_Task objective_
Repeat exactly, please, the opening lines of the data below, through and including the line where "(** ** Connections per address *)" sits.

_Material for the task_
>>>>>

(* ===== verification/GatewayLimits.v ===== *)
(** * Session index and connection limits: [crates/elura-gateway/src/session_state.rs],
      [transport/limits.rs], [crates/elura-core/src/rate_limit.rs]

    The index of authenticated sessions by user, the limiter of connections per address and the
    per-key rate limiter with its token buckets.  A [Uuid] is its value; clock readings
    ([Instant::now], in nanoseconds) are arguments; [DefaultHasher] is a parameter.  The mutexes
    cannot be poisoned: nothing panics while they are held. *)

From S2P Require Import Prelude Float64 CoreError Identity Session.

(** ** The session index *)

Definition UserKey : Type := Z * Z * Z.

Definition identity_key (i : Identity) : UserKey :=
  (i.(identity_region_id), i.(identity_realm_id), i.(identity_user_id)).

Record SessionIndex : Type := {
  identities : gmap Z Identity;
  users : gmap UserKey (gset Z);
}.

Definition SessionIndex_default : SessionIndex := {| identities := ∅; users := ∅ |}.

Definition SessionIndex_remove_user (self : SessionIndex) (session_id : Z) (i : Identity) : SessionIndex :=
  let key := identity_key i in
  match self.(users) !! key with
  | Some ids =>
      let ids := ids ∖ {[session_id]} in
      {| identities := self.(identities);
         users := if bool_decide (ids = ∅) then delete key self.(users) else <[key := ids]> self.(users) |}
  | None => self
  end.

Definition SessionIndex_insert (self : SessionIndex) (session_id : Z) (i : Identity) : SessionIndex :=
  let previous := self.(identities) !! session_id in
  let self := {| identities := <[session_id := i]> self.(identities); users := self.(users) |} in
  let self :=
    match previous with
    | Some previous => SessionIndex_remove_user self session_id previous
    | None => self
    end in
  {| identities := self.(identities);
     users := <[identity_key i := {[session_id]} ∪ default ∅ (self.(users) !! identity_key i)]> self.(users) |}.

Definition SessionIndex_remove (self : SessionIndex) (session_id : Z) : option Identity * SessionIndex :=
  match self.(identities) !! session_id with
  | None => (None, self)
  | Some i =>
      (Some i, SessionIndex_remove_user
                 {| identities := delete session_id self.(identities); users := self.(users) |} session_id i)
  end.

(** ** Connections per address *)

Record ConnectionLimiter : Type := { limit : Z; counts : gmap IpAddr Z }.

Definition ConnectionLimiter_new (limit : Z) : ConnectionLimiter := {| limit := limit; counts := ∅ |}.

Definition ConnectionLimiter_try_enter (self : ConnectionLimiter) (ip : IpAddr) : Result unit * ConnectionLimiter :=
  let count := default 0 (self.(counts) !! ip) in
  if self.(limit) <=? count then
    (Err Unavailable, {| limit := self.(limit); counts := <[ip := count]> self.(counts) |})
  else (Ok (), {| limit := self.(limit); counts := <[ip := count + 1]> self.(counts) |}).

(** [Drop for ConnectionPermit]. *)
Definition ConnectionPermit_drop (self : ConnectionLimiter) (ip : IpAddr) : ConnectionLimiter :=
  match self.(counts) !! ip with
  | Some count =>
      let count := count - 1 in
      {| limit := self.(limit);
         counts := if count =? 0 then delete ip self.(counts) else <[ip := count]> self.(counts) |}
  | None => self
  end.

(** ** Token buckets *)

Record TokenBucket : Type := { rate : f64; bucket_capacity : f64; tokens : f64; updated_at : Z }.

Definition TokenBucket_new (rate_per_second burst now : Z) : TokenBucket :=
  let capacity := f64_of_Z (Z.max burst 1) in
  {| rate := f64_of_Z rate_per_second; bucket_capacity := capacity; tokens := capacity; updated_at := now |}.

<<<<<

_Answer area_
(* ===== verification/GatewayLimits.v ===== *)
(** * Session index and connection limits: [crates/elura-gateway/src/session_state.rs],
      [transport/limits.rs], [crates/elura-core/src/rate_limit.rs]

    The index of authenticated sessions by user, the limiter of connections per address and the
    per-key rate limiter with its token buckets.  A [Uuid] is its value; clock readings
    ([Instant::now], in nanoseconds) are arguments; [DefaultHasher] is a parameter.  The mutexes
    cannot be poisoned: nothing panics while they are held. *)

From S2P Require Import Prelude Float64 CoreError Identity Session.

(** ** The session index *)

Definition UserKey : Type := Z * Z * Z.

Definition identity_key (i : Identity) : UserKey :=
  (i.(identity_region_id), i.(identity_realm_id), i.(identity_user_id)).

Record SessionIndex : Type := {
  identities : gmap Z Identity;
  users : gmap UserKey (gset Z);
}.

Definition SessionIndex_default : SessionIndex := {| identities := ∅; users := ∅ |}.

Definition SessionIndex_remove_user (self : SessionIndex) (session_id : Z) (i : Identity) : SessionIndex :=
  let key := identity_key i in
  match self.(users) !! key with
  | Some ids =>
      let ids := ids ∖ {[session_id]} in
      {| identities := self.(identities);
         users := if bool_decide (ids = ∅) then delete key self.(users) else <[key := ids]> self.(users) |}
  | None => self
  end.

Definition SessionIndex_insert (self : SessionIndex) (session_id : Z) (i : Identity) : SessionIndex :=
  let previous := self.(identities) !! session_id in
  let self := {| identities := <[session_id := i]> self.(identities); users := self.(users) |} in
  let self :=
    match previous with
    | Some previous => SessionIndex_remove_user self session_id previous
    | None => self
    end in
  {| identities := self.(identities);
     users := <[identity_key i := {[session_id]} ∪ default ∅ (self.(users) !! identity_key i)]> self.(users) |}.

Definition SessionIndex_remove (self : SessionIndex) (session_id : Z) : option Identity * SessionIndex :=
  match self.(identities) !! session_id with
  | None => (None, self)
  | Some i =>
      (Some i, SessionIndex_remove_user
                 {| identities := delete session_id self.(identities); users := self.(users) |} session_id i)
  end.

(** ** Connections per address *)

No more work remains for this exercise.